Filter the entries below, keeping every line that has the word "info".

▶ _Input data_
-=-=-

Lemma chunks_delivered_protocol1_witness :
  let h := recv_heap 32 [] in let b := recv_buffer 32 [] in
  let cs := [[5; 0]; [4; 0; 7; 1; 2; 10]; [-1; -1; -1; -2; 0; 3; 0; 8; 3]] in
  (reads_payload dh_log /\ sb_wf h b /\ Forall umsg_ok wit_msgs /\ concat cs ++ [] = frames wit_msgs /\
   fst (dh_deliver dh_log 1 0 wit_msgs []) = true) /\
  exists n h' b' w' u', dh_feed 1 0 cs h b (dh_set_unpack JmyPacketUnpackData_new dh_log) [] 0
      = Some (true, n, h', b', w', dh_set_unpack u' dh_log) /\
    n = 2 /\ w' = [(0, 7, [1; 2]); (-2, 8, [3])].
Proof.
  cbv zeta. set (cs := [[5; 0]; [4; 0; 7; 1; 2; 10]; [-1; -1; -1; -2; 0; 3; 0; 8; 3]]).
  assert (Hw : sb_wf (recv_heap 32 []) (recv_buffer 32 [])) by (apply recv_buffer_wf; vm_compute; split; congruence).
  assert (Hst : concat cs ++ [] = frames wit_msgs) by (vm_compute; reflexivity).
  assert (Hd : fst (dh_deliver dh_log 1 0 wit_msgs []) = true) by (vm_compute; reflexivity).
  split; [split; [exact dh_log_reads_payload|split; [exact Hw|split; [exact wit_msgs_ok|split; [exact Hst|exact Hd]]]]|].
  destruct (chunks_delivered_protocol1 dh_log 1 0 cs [] wit_msgs _ _ JmyPacketUnpackData_new [] dh_log_reads_payload Hw
    ltac:(vm_compute; reflexivity) ltac:(vm_compute; reflexivity) wit_msgs_ok
    ltac:(repeat constructor; vm_compute; congruence) Hst Hd) as (ok & n & h' & b' & w' & u' & E & _ & Hok).
  rewrite (Hok ltac:(vm_compute; congruence)) in E. exists n, h', b', w', u'. split; [exact E|].
  assert (Hv : (fun x => (x.1.1.1.1.2, x.1.2)) <$> dh_feed 1 0 cs (recv_heap 32 []) (recv_buffer 32 [])
    (dh_set_unpack JmyPacketUnpackData_new dh_log) [] 0 = Some (2, [(0, 7, [1; 2]); (-2, 8, [3])])) by (vm_compute; reflexivity).
  rewrite E in Hv. simpl in Hv. injection Hv as -> ->. split; reflexivity.
Defined.

Lemma full_buffer_redelivers_witness :
  let h := recv_heap 17 (frames wit_msgs) in let b := recv_buffer 17 (frames wit_msgs) in
  (reads_payload dh_log /\ sb_wf h b /\ write_offset_ b = 17 /\ sb_content h b = frames wit_msgs) /\
  exists b' u', dh_processData h b (dh_set_unpack JmyPacketUnpackData_new dh_log) 1 0 [] =
      Some (2, h, b', [(0, 7, [1; 2]); (-2, 8, [3])], dh_set_unpack u' dh_log) /\
    dh_processData h b' (dh_set_unpack u' dh_log) 1 0 [] = Some (0, h, b', [(-2, 8, [3])], dh_set_unpack u' dh_log).
Proof.
  cbv zeta.
  assert (Hw : sb_wf (recv_heap 17 (frames wit_msgs)) (recv_buffer 17 (frames wit_msgs)))
    by (apply recv_buffer_wf; vm_compute; split; congruence).
  split; [split; [exact dh_log_reads_payload|split; [exact Hw|split; vm_compute; reflexivity]]|].
  destruct (full_buffer_redelivers dh_log 1 0 _ _ wit_msgs JmyPacketUnpackData_new [] dh_log_reads_payload Hw
    ltac:(vm_compute; reflexivity) ltac:(vm_compute; reflexivity) wit_msgs_ok ltac:(discriminate)
    ltac:(vm_compute; reflexivity) ltac:(vm_compute; reflexivity)) as (b' & u' & m & Hm & E & _ & Hrep).
  exists b', u'. split; [exact E|]. rewrite Hrep. injection Hm as <-. vm_compute. reflexivity.
Defined.
Definition c_set_state (s : JmyConnState) (c : JmyTcpConnection) : JmyTcpConnection :=
  mkConn (c_id c) (conn_type_ c) s (sending_data_ c) (buff_send_count_ c) (active_close_start_ c)
    (data_handler_ c) (event_handler_ c) (buffer_ c) (last_run_tick_ c).
Definition c_set_sending (b : bool) (c : JmyTcpConnection) : JmyTcpConnection :=
  mkConn (c_id c) (conn_type_ c) (state_ c) b (buff_send_count_ c) (active_close_start_ c)
    (data_handler_ c) (event_handler_ c) (buffer_ c) (last_run_tick_ c).
Definition c_set_send_count (n : Z) (c : JmyTcpConnection) : JmyTcpConnection :=
  mkConn (c_id c) (conn_type_ c) (state_ c) (sending_data_ c) n (active_close_start_ c)
    (data_handler_ c) (event_handler_ c) (buffer_ c) (last_run_tick_ c).
Definition c_set_close_start (t : Z) (c : JmyTcpConnection) : JmyTcpConnection :=
  mkConn (c_id c) (conn_type_ c) (state_ c) (sending_data_ c) (buff_send_count_ c) t
    (data_handler_ c) (event_handler_ c) (buffer_ c) (last_run_tick_ c).
Definition c_set_tick (t : Z) (c : JmyTcpConnection) : JmyTcpConnection :=
  mkConn (c_id c) (conn_type_ c) (state_ c) (sending_data_ c) (buff_send_count_ c) (active_close_start_ c)
    (data_handler_ c) (event_handler_ c) (buffer_ c) t.
Definition c_set_buffer (b : option JmyConnectionBuffer) (c : JmyTcpConnection) : JmyTcpConnection :=
  mkConn (c_id c) (conn_type_ c) (state_ c) (sending_data_ c) (buff_send_count_ c) (active_close_start_ c)
    (data_handler_ c) (event_handler_ c) b (last_run_tick_ c).
Definition c_set_id (id : Z) (c : JmyTcpConnection) : JmyTcpConnection :=
  mkConn id (conn_type_ c) (state_ c) (sending_data_ c) (buff_send_count_ c) (active_close_start_ c)
    (data_handler_ c) (event_handler_ c) (buffer_ c) (last_run_tick_ c).

Definition cb_set_send_buff (s : JmyDoubleSessionBuffer) (b : JmyConnectionBuffer) : JmyConnectionBuffer :=
  mkCB (cb_id b) (cb_state b) s (send_buff_list b) (recv_buff_list b) (use_send_list b)
    (cb_send_count b) (cb_recv_count b).
Definition cb_set_send_list (l : JmySessionBufferList) (b : JmyConnectionBuffer) : JmyConnectionBuffer :=
  mkCB (cb_id b) (cb_state b) (send_buff b) l (recv_buff_list b) (use_send_list b)
    (cb_send_count b) (cb_recv_count b).
Definition cb_set_recv_list (l : JmySessionBufferList) (b : JmyConnectionBuffer) : JmyConnectionBuffer :=
  mkCB (cb_id b) (cb_state b) (send_buff b) (send_buff_list b) l (use_send_list b)
    (cb_send_count b) (cb_recv_count b).

(** The constructor. *)
Definition JmyTcpConnection_new (conn_type : JmyConnType) : JmyTcpConnection :=
  mkConn 0 conn_type JMY_CONN_STATE_NOT_USE false 0 0 false false None 0.

Definition conn_isDisconnect (c : JmyTcpConnection) : bool :=
  bool_decide (state_ c = JMY_CONN_STATE_DISCONNECTED).

(** The test is the same as in [isDisconnect]. *)
Definition conn_isConnected (c : JmyTcpConnection) : bool :=
  bool_decide (state_ c = JMY_CONN_STATE_DISCONNECTED).

Definition conn_reset (c : JmyTcpConnection) : JmyTcpConnection := c_set_state JMY_CONN_STATE_NOT_CONNECT c.

(** ** Operations

    [handlers] are the registered message handlers (their unpack data is in the
    world), [events] the event handlers, [mgr] the manager's address, [garbage n] the
    content of a new block of [n] bytes. *)
Section operations.
Context {App : Type}.
Notation W := (World App).
Variable handlers : JmyDataHandler2 W.
Variable events : JmyEventHandlerManager W.
Variable mgr : Z.
Variable garbage : Z -> list Z.

Definition state (w : W) : JmyConnState := state_ (w_conn w).
Definition ctype (w : W) : JmyConnType := conn_type_ (w_conn w).

Definition handle_event (event_id param : Z) (w : W) : option (Z * W) :=
  let info := mkJmyEventInfo event_id (c_id (w_conn w)) mgr param in
  ub_unless (event_handler_ (w_conn w));;
  if event_id =? JMY_EVENT_CONNECT then Some (onConnect events info w)
  else if event_id =? JMY_EVENT_DISCONNECT then Some (onDisconnect events info w)
  else if event_id =? JMY_EVENT_TICK then Some (onTick events info w)
  else if event_id =? JMY_EVENT_TIMER then Some (onTimer events info w)
  else onEvent events info w.

(** [sock_.close()]; what is outstanding will complete with an error. *)
Definition sock_close (w : W) : W :=
  set_sock (fun s => mkSock false (sk_connecting s) (sk_reads s) (sk_sends s)) w.

(** [buffer_->clear()] if there is a buffer. *)
Definition clear_buffer (w : W) : W :=
  match buffer_ (w_conn w) with
  | None => w
  | Some b => let '(P, b) := cb_clear (w_pool w) b in set_pool P (set_conn (c_set_buffer (Some b)) w)
  end.

(** [reason] is only logged. *)
Definition force_close (reason : Z) (w : W) : option W :=
  if bool_decide (state w = JMY_CONN_STATE_DISCONNECTED) then Some w else
  let w := sock_close w in
  let w := clear_buffer w in
  let w := set_conn (c_set_state JMY_CONN_STATE_DISCONNECTED) w in
  let w := set_conn (c_set_sending false) w in
  '(_, w) ← handle_event JMY_EVENT_DISCONNECT 0 w;
  Some w.

(** A write to the send buffer or the send list of the connection's buffer. *)
Definition on_send_buffer
  (fd : heap * JmyDoubleSessionBuffer -> option (Z * (heap * JmyDoubleSessionBuffer)))
  (fl : JmySessionBufferList -> option (Z * JmySessionBufferList)) (w : W) : option (Z * W) :=
  b ← buffer_ (w_conn w);
  ub_unless (data_handler_ (w_conn w));;
  if negb (use_send_list b) then
    '(r, hs) ← fd (w_heap w, send_buff b);
    Some (r, set_heap (fst hs) (set_conn (c_set_buffer (Some (cb_set_send_buff (snd hs) b))) w))
  else
    '(r, l) ← fl (send_buff_list b);
    Some (r, set_conn (c_set_buffer (Some (cb_set_send_list l b))) w).

(** [if (... < 0) return -1;], else [ret]. *)
Definition neg_or (ret : Z) (x : Z * W) : Z * W := if fst x <? 0 then (-1, snd x) else (ret, snd x).

Definition send (msg_id : Z) (data : option (list Z)) (len : Z) (w : W) : option (Z * W) :=
  if negb (bool_decide (state w = JMY_CONN_STATE_CONNECTED)) then Some (-1, w) else
  x ← on_send_buffer (fun s => writeUserData s msg_id data len)
                     (fun l => writeUserData_list garbage l msg_id data len) w;
  Some (neg_or (s32 len) x).

Definition send_user (user_id msg_id : Z) (data : option (list Z)) (len : Z) (w : W) : option (Z * W) :=
  if negb (bool_decide (state w = JMY_CONN_STATE_CONNECTED)) then Some (-1, w) else
  x ← on_send_buffer (fun s => writeUserIdAndData s user_id msg_id data len)
                     (fun l => writeUserIdAndData_list garbage l user_id msg_id data len) w;
  Some (neg_or len x).

(** [t] is the clock's [time_t]. *)
Definition sendHeartbeat (t : Z) (w : W) : option (Z * W) :=
  if negb (bool_decide (state w = JMY_CONN_STATE_CONNECTED)) then Some (-1, w) else
  x ← on_send_buffer (fun s => writeHeartbeat t s) (@writeHeartbeat _ (list_SendBuffer garbage) t) w;
  Some (neg_or 0 x).

Definition sendDisconnect (w : W) : option (Z * W) :=
  x ← on_send_buffer (fun s => writeDisconnect s) (@writeDisconnect _ (list_SendBuffer garbage)) w;
  Some (neg_or 0 x).

Definition sendDisconnectAck (w : W) : option (Z * W) :=
  x ← on_send_buffer (fun s => writeDisconnectAck s) (@writeDisconnectAck _ (list_SendBuffer garbage)) w;
  Some (neg_or 0 x).

Definition close (now : Z) (w : W) : option W :=
  if negb (bool_decide (state w = JMY_CONN_STATE_CONNECTED)) then Some w else
  '(r, w) ← sendDisconnect w;
  if r <? 0 then Some w else
  Some (set_conn (c_set_state JMY_CONN_STATE_DISCONNECTING) (set_conn (c_set_close_start now) w)).

Definition conn_on_heartbeat (w : W) : option (Z * W) := Some (0, w).

Definition conn_on_disconnect (w : W) : option (Z * W) :=
  if bool_decide (state w = JMY_CONN_STATE_DISCONNECTING) then Some (0, w) else sendDisconnectAck w.

Definition conn_on_disconnect_ack (w : W) : option (Z * W) :=
  if negb (bool_decide (state w = JMY_CONN_STATE_DISCONNECTING)) then Some (0, w) else
  w ← force_close CONN_CLOSE_REASON_RECV_CLOSE_EVENT w;
  Some (1, w).

(** ** Receiving *)

Definition push_read (r : pending_read) (w : W) : W :=
  set_sock (fun s => mkSock (sk_open s) (sk_connecting s) (sk_reads s ++ [r]) (sk_sends s)) w.

Definition start_recv (w : W) : W :=
  if bool_decide (ctype w = JMY_CONN_TYPE_ACTIVE) && negb (bool_decide (state w = JMY_CONN_STATE_CONNECTED))
  then w else
  if negb (data_handler_ (w_conn w)) || bool_decide (buffer_ (w_conn w) = None) then w else
  let w := push_read rd_head w in
  if bool_decide (ctype w = JMY_CONN_TYPE_PASSIVE) && negb (bool_decide (state w = JMY_CONN_STATE_CONNECTED))
  then set_conn (c_set_state JMY_CONN_STATE_CONNECTED) w else w.

Definition start (w : W) : W := start_recv w.

(** All branches on the error code only log. *)
Definition handle_recv_error (w : W) : option W := force_close CONN_CLOSE_REASON_READ_DATA_FAILED w.

Definition recv_packet (type pack_len : Z) (w : W) : W := push_read (rd_body type pack_len) w.

Definition handle_packet_type (packet_type : Z) (w : W) : option (Z * W) :=
  if packet_type =? JMY_PACKET2_DISCONNECT then '(_, w) ← conn_on_disconnect w; Some (0, w)
  else if packet_type =? JMY_PACKET2_DISCONNECT_ACK then '(_, w) ← conn_on_disconnect_ack w; Some (0, w)
  else if packet_type =? JMY_PACKET2_HEARTBEAT then '(_, w) ← conn_on_heartbeat w; Some (0, w)
  else if packet_type =? JMY_PACKET2_USER_DATA then Some (1, w)
  else if packet_type =? JMY_PACKET2_USER_ID_DATA then Some (1, w)
  else Some (0, w).

(** The completion handler of the read of a head, without an error. *)
Definition on_head (tmp : list Z) (w : W) : option W :=
  if negb (lenZ tmp =? JMY_PACKET2_LEN_HEAD + JMY_PACKET2_LEN_TYPE)
  then force_close CONN_CLOSE_REASON_READ_MSG_HEAD_NOT_ENOUGH w else
  tl ← jmy_net_proto2_get_packet_len_type tmp (JMY_PACKET2_LEN_HEAD + JMY_PACKET2_LEN_TYPE);
  match tl with
  | None => force_close CONN_CLOSE_REASON_READ_DATA_FAILED w
  | Some (type, len) =>
    '(r, w) ← handle_packet_type type w;
    if r =? 0 then Some (start_recv w)
    else Some (recv_packet type (u16 (len - JMY_PACKET2_LEN_TYPE)) w)
  end.

(** The completion handler of the read of a body, without an error; the result of
    [writeData] is ignored. *)
Definition on_body (type pack_len : Z) (buf : list Z) (w : W) : option W :=
  if negb (lenZ buf =? pack_len) then force_close CONN_CLOSE_REASON_READ_MSG_HEAD_NOT_ENOUGH w else
  b ← buffer_ (w_conn w);
  '(_, l) ← bl_writeParam (recv_buff_list b) (u16 type) (Some buf) pack_len;
  Some (start_recv (set_conn (c_set_buffer (Some (cb_set_recv_list l b))) w)).

Definition pop_read (w : W) : option (pending_read * W) :=
  match sk_reads (w_sock w) with
  | [] => None
  | r :: rs => Some (r, set_sock (fun s => mkSock (sk_open s) (sk_connecting s) rs (sk_sends s)) w)
  end.

(** The oldest read completes: with the bytes it asked for, or with an error. *)
Definition read_completes (res : option (list Z)) (w : W) : option W :=
  '(r, w) ← pop_read w;
  match res, r with
  | None, _ => handle_recv_error w
  | Some bytes, rd_head => on_head bytes w
  | Some bytes, rd_body type n => on_body type n bytes w
  end.

(** ** Sending *)

Definition push_send (s : pending_send) (w : W) : W :=
  set_sock (fun k => mkSock (sk_open k) (sk_connecting k) (sk_reads k) (sk_sends k ++ [s])) w.

(** [async_send] of the bytes from [getReadBuff()]. *)
Definition buffer_send (b : JmyConnectionBuffer) (w : W) : option W :=
  let s := db_getSessionBuffer (send_buff b) in
  bytes ← load (w_heap w) (buff_ s) (read_offset_ s) (db_getReadLen (send_buff b));
  Some (push_send (sd_buffer bytes) w).

Definition buffer_list_send (b : JmyConnectionBuffer) (w : W) : option W :=
  bytes ← match bl_getReadBuff (send_buff_list b) with
          | Some m => mem_read m 0 (bl_getReadLen (send_buff_list b))
          | None => if bl_getReadLen (send_buff_list b) =? 0 then Some [] else None
          end;
  Some (push_send (sd_list bytes) w).

Definition start_send (w : W) : option (Z * W) :=
  if negb (bool_decide (state w = JMY_CONN_STATE_CONNECTED)) then Some (-1, w) else
  if sending_data_ (w_conn w) then Some (0, w) else
  b ← buffer_ (w_conn w);
  let read_len := if use_send_list b then bl_getReadLen (send_buff_list b) else db_getReadLen (send_buff b) in
  if read_len =? 0 then Some (0, w) else
  w ← (if negb (use_send_list b) then buffer_send b w else buffer_list_send b w);
  Some (1, set_conn (c_set_sending true) w).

-=-=-

▶ _Expected answer_
  let info := mkJmyEventInfo event_id (c_id (w_conn w)) mgr param in
  if event_id =? JMY_EVENT_CONNECT then Some (onConnect events info w)
  else if event_id =? JMY_EVENT_DISCONNECT then Some (onDisconnect events info w)
  else if event_id =? JMY_EVENT_TICK then Some (onTick events info w)
  else if event_id =? JMY_EVENT_TIMER then Some (onTimer events info w)
  else onEvent events info w.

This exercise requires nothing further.